3. Results and Discussion

3.1. Antimicrobial Properties Analysis

A preliminary study (presented in the Supplementary Information Figure S1a,b) demonstrated that the solution of three extracts was active against S. aureus and E. coli. confirming their synergistic effect.

The results confirmed that the E coating based on the extract of the Achillea millefolium L., Hippophae rhamnoides L., and Hypericum L. inhibited S. aureus and E. coli growth completely (Figure 2a,b). The antimicrobial activity of the coating with the sea buckthorn was confirmed by Ong et. al. [34] and Brobbey et. al. [35]. These authors noted that phenolic compounds present in these plant extracts exhibited antimicrobial properties. The effectiveness of the EZ coating that contained the herbal extracts, together with an addition of the ZnO nanoparticles (toward S. aureus and E. coli), was also observed. Similar results were noted in previous research [6,8]. The active layers containing Uncaria tomentosa and Formitopsis betulina extracts or geraniol or carvacrol with the addition of nanoparticles of ZnO were effective against S. aureus and E. coli. Moreover, the synergistic effect between plant extracts and nano-ZnO was confirmed [6,7,8].

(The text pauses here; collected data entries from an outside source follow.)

(* ===== verification/Gates.v ===== *)
(** Descriptors ([xv6/kernel/mmu.h]): the interrupt gates of [trap.c] and the
    segments of [vm.c], with what the processor makes of them. *)

From S2P Require Import Prelude.
From S2P Require Trap.

(** ** Definitions *)

Definition SEG_KCODE : nat := 1.
Definition SEG_KDATA : nat := 2.
Definition SEG_KCPU : nat := 3.
Definition SEG_UCODE : nat := 4.
Definition SEG_UDATA : nat := 5.
Definition SEG_TSS : nat := 6.
Definition NSEGS : nat := 7.
Definition STA_X : Z := 8.
Definition STA_W : Z := 2.
Definition STA_R : Z := 2.
Definition STS_T32A : Z := 9.
Definition STS_IG32 : Z := 14.
Definition STS_TG32 : Z := 15.
Definition DPL_USER : Z := Trap.DPL_USER.
Definition KSTACKSIZE : Z := 4096.

(** The bit fields, each cut to its width when it is stored. *)
Record segdesc := mkSeg {
  lim_15_0 : Z; base_15_0 : Z; base_23_16 : Z; s_type : Z; s_s : Z; s_dpl : Z; s_p : Z;
  lim_19_16 : Z; avl : Z; s_rsv1 : Z; s_db : Z; s_g : Z; base_31_24 : Z
}.
Definition fld (w z : Z) : Z := z `mod` 2 ^ w.

Definition SEG (type base lim dpl : Z) : segdesc :=
  mkSeg (fld 16 (Z.land (Z.shiftr lim 12) 0xffff)) (fld 16 (Z.land (u32 base) 0xffff)) (fld 8 (Z.land (Z.shiftr (u32 base) 16) 0xff))
    (fld 4 type) 1 (fld 2 dpl) 1 (fld 4 (Z.shiftr (u32 lim) 28)) 0 0 1 1 (fld 8 (Z.shiftr (u32 base) 24)).
Definition SEG16 (type base lim dpl : Z) : segdesc :=
  mkSeg (fld 16 (Z.land lim 0xffff)) (fld 16 (Z.land (u32 base) 0xffff)) (fld 8 (Z.land (Z.shiftr (u32 base) 16) 0xff))
    (fld 4 type) 1 (fld 2 dpl) 1 (fld 4 (Z.shiftr (u32 lim) 16)) 0 0 1 0 (fld 8 (Z.shiftr (u32 base) 24)).

Record gatedesc := mkGate {
  off_15_0 : Z; g_cs : Z; g_args : Z; g_rsv1 : Z; g_type : Z; g_s : Z; g_dpl : Z; g_p : Z; off_31_16 : Z
}.
Definition SETGATE (istrap : bool) (sel off d : Z) : gatedesc :=
  mkGate (fld 16 (Z.land (u32 off) 0xffff)) (fld 16 sel) 0 0 (if istrap then STS_TG32 else STS_IG32) 0 (fld 2 d) 1 (fld 16 (Z.shiftr (u32 off) 16)).

(** [tvinit]: the table from the addresses in [vectors]. *)
Definition tvinit (vectors : list Z) : list gatedesc :=
  let sel := Z.shiftl (Z.of_nat SEG_KCODE) 3 in
  let idt := (λ v, SETGATE false sel v 0) <$> take 256 vectors in
  <[Z.to_nat Trap.T_SYSCALL := SETGATE true sel (nth (Z.to_nat Trap.T_SYSCALL) vectors 0) DPL_USER]> idt.

(** A processor: its descriptors, the stack its task state holds for ring 0,
    and the registers that are loaded. *)
Record cpu := mkCpuseg { gdt : list segdesc; ts_ss0 : Z; ts_esp0 : Z; r_gs : Z; r_tr : Z; r_cr3 : Z }.

(** [seginit] for the processor whose [cpu] field is at address [a]. *)
Definition seginit (a : Z) (c : cpu) : cpu :=
  let g := <[SEG_KCODE := SEG (Z.lor STA_X STA_R) 0 0xffffffff 0]> (gdt c) in
  let g := <[SEG_KDATA := SEG STA_W 0 0xffffffff 0]> g in
  let g := <[SEG_UCODE := SEG (Z.lor STA_X STA_R) 0 0xffffffff DPL_USER]> g in
  let g := <[SEG_UDATA := SEG STA_W 0 0xffffffff DPL_USER]> g in
  let g := <[SEG_KCPU := SEG STA_W a 8 0]> g in
  mkCpuseg g (ts_ss0 c) (ts_esp0 c) (Z.shiftl (Z.of_nat SEG_KCPU) 3) (r_tr c) (r_cr3 c).

(** [switchuvm]: the task state is at [ts], of 104 bytes; interrupts are off
    meanwhile. *)
Definition SIZEOF_TASKSTATE : Z := 104.
Definition set_s (s : Z) (d : segdesc) : segdesc :=
  mkSeg (lim_15_0 d) (base_15_0 d) (base_23_16 d) (s_type d) s (s_dpl d) (s_p d) (lim_19_16 d) (avl d) (s_rsv1 d) (s_db d) (s_g d) (base_31_24 d).
Definition switchuvm (ts kstack pgdir : Z) : M cpu unit :=
  modify (λ c,
    let g := <[SEG_TSS := set_s 0 (SEG16 STS_T32A ts (SIZEOF_TASKSTATE - 1) 0)]> (gdt c) in
    mkCpuseg g (Z.shiftl (Z.of_nat SEG_KDATA) 3) (u32 (kstack + KSTACKSIZE)) (r_gs c) (Z.shiftl (Z.of_nat SEG_TSS) 3) (r_cr3 c));;
  if pgdir =? 0 then panic "switchuvm: no pgdir" else
  modify (λ c, mkCpuseg (gdt c) (ts_ss0 c) (ts_esp0 c) (r_gs c) (r_tr c) pgdir).

(** ** What the processor makes of them *)

(** Vector's gate, taken by an [int] instruction at privilege level [cpl] or by
    the hardware: the code segment, the address, and whether interrupts stay
    as they are. *)
Definition int_gate (idt : list gatedesc) (i : nat) (soft : option Z) : option (Z * Z * bool) :=
  match idt !! i with
  | Some g =>
      if (g_p g =? 1) && (g_s g =? 0) && ((g_type g =? STS_IG32) || (g_type g =? STS_TG32)) &&
         match soft with Some cpl => cpl <=? g_dpl g | None => true end
      then Some (g_cs g, off_15_0 g + off_31_16 g * 65536, g_type g =? STS_TG32) else None
  | None => None
  end.

Definition seg_base (d : segdesc) : Z := base_15_0 d + base_23_16 d * 65536 + base_31_24 d * 16777216.
(** The last byte of a segment. *)
Definition seg_limit (d : segdesc) : Z :=
  let lim := lim_15_0 d + lim_19_16 d * 65536 in if s_g d =? 1 then lim * 4096 + 4095 else lim.
(** A data segment register may be loaded at level [cpl]. *)
Definition loadable (d : segdesc) (cpl : Z) : bool := (s_p d =? 1) && (s_s d =? 1) && (cpl <=? s_dpl d).

(** The bytes of the task state: all zero but the two fields that are stored;
    the map of the ports begins at [iomb], which is 0 too. *)
Definition ts_byte (c : cpu) (i : Z) : Z :=
  if decide (4 ≤ i < 8) then nth (Z.to_nat (i - 4)) (le_bytes 4 (ts_esp0 c)) 0 else
  if decide (8 ≤ i < 10) then nth (Z.to_nat (i - 8)) (le_bytes 2 (ts_ss0 c)) 0 else 0.
(** Port instructions of a program whose I/O privilege level is too low look
    at the two bytes of the map that hold the port's bit. *)
Definition port_allowed (c : cpu) (port : Z) : bool :=
  let limit := SIZEOF_TASKSTATE - 1 in
  (port / 8 + 1 <=? limit) && negb (Z.testbit (ts_byte c (port / 8)) (port mod 8)).

(** ** Lemmas *)

Lemma fld_small w z : 0 ≤ w → 0 ≤ z < 2 ^ w → fld w z = z.
Proof. intros. by apply Z.mod_small. Qed.

Lemma land_low w z : 0 ≤ w → Z.land z (2 ^ w - 1) = z mod 2 ^ w.
Proof. intros. rewrite <-Z.land_ones by done. f_equal. rewrite Z.ones_equiv. lia. Qed.

Lemma gate_offset istrap sel off d : is_u32 off → off_15_0 (SETGATE istrap sel off d) + off_31_16 (SETGATE istrap sel off d) * 65536 = off.
Proof.
  intros Ho. cbn. rewrite u32_small by done. unfold fld. change 0xffff with (2 ^ 16 - 1). rewrite land_low by lia. rewrite Zmod_mod.
  rewrite Z.shiftr_div_pow2 by lia. unfold is_u32 in Ho. change (2 ^ 16) with 65536. pose proof (Z.div_lt_upper_bound off 65536 65536). pose proof (Z.div_pos off 65536).
  rewrite (Z.mod_small (off / 65536)) by lia. pose proof (Z.div_mod off 65536). lia.
Qed.

Lemma seg_base_SEG type base lim dpl : is_u32 base → seg_base (SEG type base lim dpl) = base ∧ seg_base (SEG16 type base lim dpl) = base.
Proof.
  intros Ho. split; unfold seg_base; cbn; rewrite u32_small by done; unfold fld; change 0xffff with (2 ^ 16 - 1); change 0xff with (2 ^ 8 - 1);
    rewrite !land_low, !Zmod_mod, !Z.shiftr_div_pow2 by lia; unfold is_u32 in Ho; change (2 ^ 16) with 65536; change (2 ^ 8) with 256; change (2 ^ 24) with 16777216;
    pose proof (Z.div_lt_upper_bound base 16777216 256); pose proof (Z.div_pos base 16777216);
    rewrite (Z.mod_small (base / 16777216)) by lia; pose proof (Z.div_mod base 65536); pose proof (Z.div_mod (base / 65536) 256);
    replace (base / 16777216) with (base / 65536 / 256) by (rewrite Zdiv_Zdiv by lia; done); lia.
Qed.

(** C22: How the kernel is entered: from user mode an [int] instruction gets in
    through gate 64 and no other of the 256, and there it runs the address of
    that vector in the kernel's code segment; a fault or an interrupt runs its
    own vector's address, and interrupts are then off for every one but the
    system call; on the processor that runs a process, the only segments a
    program can load are its own two, flat over the whole address space, and
    the stack that the processor switches to is the top of the process' kernel
    stack. *)
Theorem kernel_entries vectors a ts kstack pgdir c : length vectors = 256%nat → Forall is_u32 vectors → is_u32 a → is_u32 ts → is_u32 (kstack + KSTACKSIZE) →
  pgdir ≠ 0 → length (gdt c) = NSEGS → gdt c !! 0%nat = Some (mkSeg 0 0 0 0 0 0 0 0 0 0 0 0 0) →
  (∀ i v, vectors !! i = Some v →
    int_gate (tvinit vectors) i (Some 3) = (if decide (i = 64%nat) then Some (8, v, true) else None) ∧
    int_gate (tvinit vectors) i None = Some (8, v, bool_decide (i = 64%nat))) ∧
  ∃ c', switchuvm ts kstack pgdir (seginit a c) = Ok (tt, c') ∧ r_cr3 c' = pgdir ∧ ts_esp0 c' = kstack + KSTACKSIZE ∧ r_tr c' = 48 ∧
    ∀ i d, gdt c' !! i = Some d →
      loadable d 3 = bool_decide (i = SEG_UCODE ∨ i = SEG_UDATA) ∧
      (i = SEG_UCODE ∨ i = SEG_UDATA ∨ i = SEG_KCODE ∨ i = SEG_KDATA → seg_base d = 0 ∧ seg_limit d = 0xffffffff) ∧
      (i = SEG_KCPU → seg_base d = a) ∧ (i = SEG_TSS → seg_base d = ts ∧ seg_limit d = 103).
Proof.
  intros Hl Hv Ha Hts Hst Hpg Hg H0. split.
  - intros i v Hi. assert (is_u32 v) as Hu by (rewrite list.Forall_forall in Hv; apply Hv; by eapply list_elem_of_lookup_2).
    assert (tvinit vectors !! i = Some (if decide (i = 64%nat) then SETGATE true 8 v DPL_USER else SETGATE false 8 v 0)) as Ht.
    { unfold tvinit. change (Z.to_nat Trap.T_SYSCALL) with 64%nat. rewrite firstn_all2 by lia. case_decide as Hd.
      - subst i. rewrite list_lookup_insert_eq by (rewrite length_fmap; lia). f_equal. f_equal. by apply nth_lookup_Some.
      - rewrite list_lookup_insert_ne, list_lookup_fmap, Hi by done. done. }
    unfold int_gate. rewrite Ht. case_decide as Hd.
    + rewrite bool_decide_eq_true_2, gate_offset by done. done.
    + rewrite bool_decide_eq_false_2, gate_offset by done. done.
  - destruct c as [g ss esp gs tr cr]. cbn in Hg, H0. do 8 (destruct g as [|? g]; try done). injection H0 as ->.
    eexists. split; [unfold switchuvm, seginit, mbind, M_bind; cbn; rewrite (proj2 (Z.eqb_neq pgdir 0)) by done; reflexivity|].
    split; [done|]. split; [cbn; by apply u32_small|]. split; [done|]. intros i d Hi.
    pose proof (proj1 (seg_base_SEG STA_W a 8 0 Ha)) as Ba. pose proof (proj2 (seg_base_SEG STS_T32A ts (SIZEOF_TASKSTATE - 1) 0 Hts)) as Bt.
    destruct i as [|[|[|[|[|[|[|i]]]]]]]; [cbn in Hi; injection Hi as <-; split; [done|]..|done].
    all: split; [intros Hc; first [by split|exfalso; naive_solver]|].
    all: split; intros Hc; try discriminate Hc; try done.
Qed.

(** A program may use the ports of the disk: the map of ports is the task state
    itself, whose bytes there are zero. *)
Lemma user_reaches_disk c port : 0x1F0 ≤ port ≤ 0x1F7 → port_allowed c port = true.
Proof.
  intros Hp. assert (port / 8 = 62) as Hd by (symmetry; apply (Z.div_unique_pos _ _ _ (port - 496)); lia).
  unfold port_allowed, ts_byte. rewrite Hd, !decide_False by lia. by rewrite Z.testbit_0_l.
Qed.

(** Vectors 4 bytes apart, a processor at [0x110000]. *)
Definition demo_vectors : list Z := (λ i, 0x100000 + 4 * Z.of_nat i) <$> seq 0 256.
Definition demo_cpu : cpu := mkCpuseg (replicate 7 (mkSeg 0 0 0 0 0 0 0 0 0 0 0 0 0)) 0 0 0 0 0.

Lemma kernel_entries_witness : int_gate (tvinit demo_vectors) 64 (Some 3) = Some (8, 0x100100, true) ∧ int_gate (tvinit demo_vectors) 14 (Some 3) = None ∧
  ∃ c', switchuvm 0x110010 0x200000 0x201000 (seginit 0x110000 demo_cpu) = Ok (tt, c') ∧ ts_esp0 c' = 0x201000.
Proof.
  assert (Forall is_u32 demo_vectors) as Hv.
  { apply list.Forall_forall. intros v Hv. unfold demo_vectors in Hv. apply list_elem_of_fmap in Hv as (i & -> & Hi). apply elem_of_seq in Hi. unfold is_u32. lia. }
  destruct (kernel_entries demo_vectors 0x110000 0x110010 0x200000 0x201000 demo_cpu) as (Hg & c' & E & _ & Hs & _ & _);
    [reflexivity|exact Hv|split; [discriminate|reflexivity]|split; [discriminate|reflexivity]|split; [discriminate|reflexivity]|discriminate|reflexivity|reflexivity|].
  split; [exact (proj1 (Hg 64%nat _ eq_refl))|]. split; [exact (proj1 (Hg 14%nat _ eq_refl))|]. exists c'. by split.
Defined.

In our research, it was found that 24 h and 72 h of UV irradiation led to a decrease in the activity of E-coated samples against S. aureus. Similar results were obtained in a previous study [36] where a decrease in the effectiveness of the coating with Eucomis comosa extract against S. aureus after Q-SUN irradiation was observed. It is worth mentioning that accelerated UV aging did not affect the antibacterial activity (toward S. aureus) of the EZ coating. Previous research [21] demonstrated that 24 h Q-SUN irradiation did not lead to a decrease in the antimicrobial properties of the coatings containing zinc oxide. These results confirmed that the shielding properties of ZnO nanoparticles were able to protect the activity of the EZ layer after 72 h of UV irradiation. Both 24 h and 72 h of Q-SUN irradiation had no effect on the activity of the E and EZ films against E. coli. Previous research [36] demonstrated that the antimicrobial activity against E. coli of the coating that contained plant extract was actually improved after Q-SUN irradiation. Moreover, Kairyte et. al. [37] confirmed that, zinc oxide nanoparticles prevented the inactivation of EZ coating after irradiation due to their UV-blocking properties.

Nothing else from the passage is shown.